Task description:
Only one stretch of the listing below is wanted. Begin at the line that has "(** * Signal: the", stop after the line that has "From Stdlib Require PrimFloat.", and repeat every line in between exactly.

Information shown:
● ● ● ● ● ● ●

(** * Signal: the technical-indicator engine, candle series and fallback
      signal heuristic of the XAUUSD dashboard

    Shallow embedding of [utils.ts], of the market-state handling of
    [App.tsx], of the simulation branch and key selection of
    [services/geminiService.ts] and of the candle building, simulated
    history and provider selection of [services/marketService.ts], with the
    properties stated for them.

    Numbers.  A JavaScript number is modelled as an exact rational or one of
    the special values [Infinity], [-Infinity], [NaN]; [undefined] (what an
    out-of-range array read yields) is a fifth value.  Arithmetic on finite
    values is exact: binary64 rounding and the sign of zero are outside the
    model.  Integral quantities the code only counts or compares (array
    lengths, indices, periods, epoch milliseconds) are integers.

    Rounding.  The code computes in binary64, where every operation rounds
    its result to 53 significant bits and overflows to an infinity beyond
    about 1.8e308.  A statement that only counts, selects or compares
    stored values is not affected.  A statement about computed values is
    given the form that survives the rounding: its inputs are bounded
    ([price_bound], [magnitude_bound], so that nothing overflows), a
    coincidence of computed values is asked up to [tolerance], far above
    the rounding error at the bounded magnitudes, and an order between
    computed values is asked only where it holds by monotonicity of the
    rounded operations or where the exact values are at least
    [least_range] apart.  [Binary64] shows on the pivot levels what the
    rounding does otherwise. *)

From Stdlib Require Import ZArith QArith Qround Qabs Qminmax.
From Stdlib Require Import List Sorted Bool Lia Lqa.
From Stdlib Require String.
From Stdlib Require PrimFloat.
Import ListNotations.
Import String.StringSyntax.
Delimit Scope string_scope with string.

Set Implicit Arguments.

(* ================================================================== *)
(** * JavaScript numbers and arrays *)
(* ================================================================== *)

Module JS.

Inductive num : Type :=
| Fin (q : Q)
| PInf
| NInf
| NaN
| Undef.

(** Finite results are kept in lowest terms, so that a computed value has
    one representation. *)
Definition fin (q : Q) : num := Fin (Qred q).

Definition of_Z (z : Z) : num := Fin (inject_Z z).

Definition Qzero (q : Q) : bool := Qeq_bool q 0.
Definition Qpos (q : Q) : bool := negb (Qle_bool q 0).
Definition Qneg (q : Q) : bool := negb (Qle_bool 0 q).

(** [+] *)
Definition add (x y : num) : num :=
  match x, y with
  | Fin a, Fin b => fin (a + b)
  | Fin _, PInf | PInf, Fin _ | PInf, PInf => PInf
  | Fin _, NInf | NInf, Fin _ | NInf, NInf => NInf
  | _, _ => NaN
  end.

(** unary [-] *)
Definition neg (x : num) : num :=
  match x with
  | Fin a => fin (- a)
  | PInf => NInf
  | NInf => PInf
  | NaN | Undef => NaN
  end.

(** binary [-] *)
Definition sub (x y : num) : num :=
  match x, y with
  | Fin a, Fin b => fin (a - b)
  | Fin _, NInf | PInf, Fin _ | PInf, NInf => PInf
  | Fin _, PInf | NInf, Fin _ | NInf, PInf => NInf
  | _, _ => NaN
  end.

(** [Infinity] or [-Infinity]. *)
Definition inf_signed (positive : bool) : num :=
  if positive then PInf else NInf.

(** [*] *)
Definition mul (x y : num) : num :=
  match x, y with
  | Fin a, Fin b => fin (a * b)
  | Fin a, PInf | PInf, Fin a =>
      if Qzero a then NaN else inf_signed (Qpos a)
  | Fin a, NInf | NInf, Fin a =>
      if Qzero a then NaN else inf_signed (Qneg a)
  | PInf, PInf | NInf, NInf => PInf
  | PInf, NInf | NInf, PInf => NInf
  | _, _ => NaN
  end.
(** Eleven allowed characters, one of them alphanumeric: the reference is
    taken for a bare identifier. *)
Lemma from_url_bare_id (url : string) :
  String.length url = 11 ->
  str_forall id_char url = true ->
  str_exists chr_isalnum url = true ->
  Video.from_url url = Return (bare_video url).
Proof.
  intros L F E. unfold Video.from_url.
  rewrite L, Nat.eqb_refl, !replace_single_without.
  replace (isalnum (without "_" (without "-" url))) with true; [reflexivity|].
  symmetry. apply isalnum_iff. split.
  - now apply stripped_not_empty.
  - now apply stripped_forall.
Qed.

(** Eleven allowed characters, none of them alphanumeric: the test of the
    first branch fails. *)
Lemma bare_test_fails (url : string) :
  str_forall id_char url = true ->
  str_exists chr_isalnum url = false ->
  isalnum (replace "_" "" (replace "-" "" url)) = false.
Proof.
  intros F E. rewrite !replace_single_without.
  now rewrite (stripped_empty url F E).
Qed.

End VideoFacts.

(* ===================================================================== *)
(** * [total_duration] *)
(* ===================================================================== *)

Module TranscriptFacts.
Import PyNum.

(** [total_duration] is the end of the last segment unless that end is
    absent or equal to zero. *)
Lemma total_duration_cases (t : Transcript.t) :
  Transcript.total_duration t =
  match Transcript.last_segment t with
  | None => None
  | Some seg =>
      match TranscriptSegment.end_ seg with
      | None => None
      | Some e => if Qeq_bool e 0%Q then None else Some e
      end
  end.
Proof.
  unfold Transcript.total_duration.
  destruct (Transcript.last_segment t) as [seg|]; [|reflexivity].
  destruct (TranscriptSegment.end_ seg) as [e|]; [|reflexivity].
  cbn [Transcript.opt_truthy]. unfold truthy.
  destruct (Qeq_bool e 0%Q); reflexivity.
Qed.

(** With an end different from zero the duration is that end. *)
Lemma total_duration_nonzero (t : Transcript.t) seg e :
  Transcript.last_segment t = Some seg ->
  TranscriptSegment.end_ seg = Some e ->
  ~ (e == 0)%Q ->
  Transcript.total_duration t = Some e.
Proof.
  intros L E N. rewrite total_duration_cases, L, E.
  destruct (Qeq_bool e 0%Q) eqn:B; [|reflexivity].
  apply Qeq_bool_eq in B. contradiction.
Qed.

● ● ● ● ● ● ●

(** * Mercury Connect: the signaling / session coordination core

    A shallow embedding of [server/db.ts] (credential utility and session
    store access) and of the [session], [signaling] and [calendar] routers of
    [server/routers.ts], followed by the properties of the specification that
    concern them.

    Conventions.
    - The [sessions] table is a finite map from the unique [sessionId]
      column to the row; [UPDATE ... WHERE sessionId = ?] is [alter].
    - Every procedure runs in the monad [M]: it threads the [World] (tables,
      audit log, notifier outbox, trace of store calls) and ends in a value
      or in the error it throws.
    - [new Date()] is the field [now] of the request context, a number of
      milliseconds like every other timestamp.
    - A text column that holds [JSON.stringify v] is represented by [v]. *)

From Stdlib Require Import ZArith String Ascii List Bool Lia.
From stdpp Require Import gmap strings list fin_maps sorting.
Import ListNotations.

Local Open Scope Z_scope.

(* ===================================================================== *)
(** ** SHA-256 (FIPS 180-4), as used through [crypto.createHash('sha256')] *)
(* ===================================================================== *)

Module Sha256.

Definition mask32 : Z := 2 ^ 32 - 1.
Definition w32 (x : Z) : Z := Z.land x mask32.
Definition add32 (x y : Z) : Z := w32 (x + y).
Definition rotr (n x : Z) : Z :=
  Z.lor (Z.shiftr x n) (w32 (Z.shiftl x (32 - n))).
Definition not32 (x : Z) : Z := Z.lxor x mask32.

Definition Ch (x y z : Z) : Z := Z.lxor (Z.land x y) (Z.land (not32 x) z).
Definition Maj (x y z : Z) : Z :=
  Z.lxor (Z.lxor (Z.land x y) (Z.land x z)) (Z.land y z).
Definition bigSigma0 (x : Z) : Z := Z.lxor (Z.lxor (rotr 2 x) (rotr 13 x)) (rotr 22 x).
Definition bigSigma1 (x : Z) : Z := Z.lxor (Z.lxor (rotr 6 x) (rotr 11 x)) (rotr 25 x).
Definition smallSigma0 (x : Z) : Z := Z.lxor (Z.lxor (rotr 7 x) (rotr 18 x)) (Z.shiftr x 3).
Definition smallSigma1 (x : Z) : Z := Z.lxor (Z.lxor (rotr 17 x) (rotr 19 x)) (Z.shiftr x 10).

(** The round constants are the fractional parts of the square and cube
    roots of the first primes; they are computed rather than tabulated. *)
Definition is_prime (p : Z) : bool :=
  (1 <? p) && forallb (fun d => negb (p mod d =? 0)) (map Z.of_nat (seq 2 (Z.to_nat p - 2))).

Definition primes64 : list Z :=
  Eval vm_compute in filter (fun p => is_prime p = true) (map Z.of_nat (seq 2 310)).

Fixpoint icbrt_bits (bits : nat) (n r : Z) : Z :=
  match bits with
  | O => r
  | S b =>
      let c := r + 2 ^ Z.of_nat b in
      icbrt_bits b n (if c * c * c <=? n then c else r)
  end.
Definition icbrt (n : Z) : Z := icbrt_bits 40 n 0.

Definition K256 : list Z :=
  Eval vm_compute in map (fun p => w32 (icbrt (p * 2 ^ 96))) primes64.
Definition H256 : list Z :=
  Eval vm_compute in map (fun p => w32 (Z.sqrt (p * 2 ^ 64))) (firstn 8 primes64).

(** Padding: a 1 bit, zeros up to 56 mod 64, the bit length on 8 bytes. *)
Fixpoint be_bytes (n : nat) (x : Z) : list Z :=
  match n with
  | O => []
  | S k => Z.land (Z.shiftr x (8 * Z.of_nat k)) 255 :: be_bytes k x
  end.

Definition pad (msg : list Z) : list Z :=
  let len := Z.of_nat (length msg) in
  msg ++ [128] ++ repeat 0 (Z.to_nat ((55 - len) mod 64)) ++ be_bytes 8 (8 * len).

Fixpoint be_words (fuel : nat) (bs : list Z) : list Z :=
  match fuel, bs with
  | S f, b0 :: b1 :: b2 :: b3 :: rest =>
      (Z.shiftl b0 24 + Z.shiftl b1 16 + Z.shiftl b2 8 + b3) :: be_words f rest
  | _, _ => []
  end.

● ● ● ● ● ● ●

Your solution:
(** * Signal: the technical-indicator engine, candle series and fallback
      signal heuristic of the XAUUSD dashboard

    Shallow embedding of [utils.ts], of the market-state handling of
    [App.tsx], of the simulation branch and key selection of
    [services/geminiService.ts] and of the candle building, simulated
    history and provider selection of [services/marketService.ts], with the
    properties stated for them.

    Numbers.  A JavaScript number is modelled as an exact rational or one of
    the special values [Infinity], [-Infinity], [NaN]; [undefined] (what an
    out-of-range array read yields) is a fifth value.  Arithmetic on finite
    values is exact: binary64 rounding and the sign of zero are outside the
    model.  Integral quantities the code only counts or compares (array
    lengths, indices, periods, epoch milliseconds) are integers.

    Rounding.  The code computes in binary64, where every operation rounds
    its result to 53 significant bits and overflows to an infinity beyond
    about 1.8e308.  A statement that only counts, selects or compares
    stored values is not affected.  A statement about computed values is
    given the form that survives the rounding: its inputs are bounded
    ([price_bound], [magnitude_bound], so that nothing overflows), a
    coincidence of computed values is asked up to [tolerance], far above
    the rounding error at the bounded magnitudes, and an order between
    computed values is asked only where it holds by monotonicity of the
    rounded operations or where the exact values are at least
    [least_range] apart.  [Binary64] shows on the pivot levels what the
    rounding does otherwise. *)

From Stdlib Require Import ZArith QArith Qround Qabs Qminmax.
From Stdlib Require Import List Sorted Bool Lia Lqa.
From Stdlib Require String.
From Stdlib Require PrimFloat.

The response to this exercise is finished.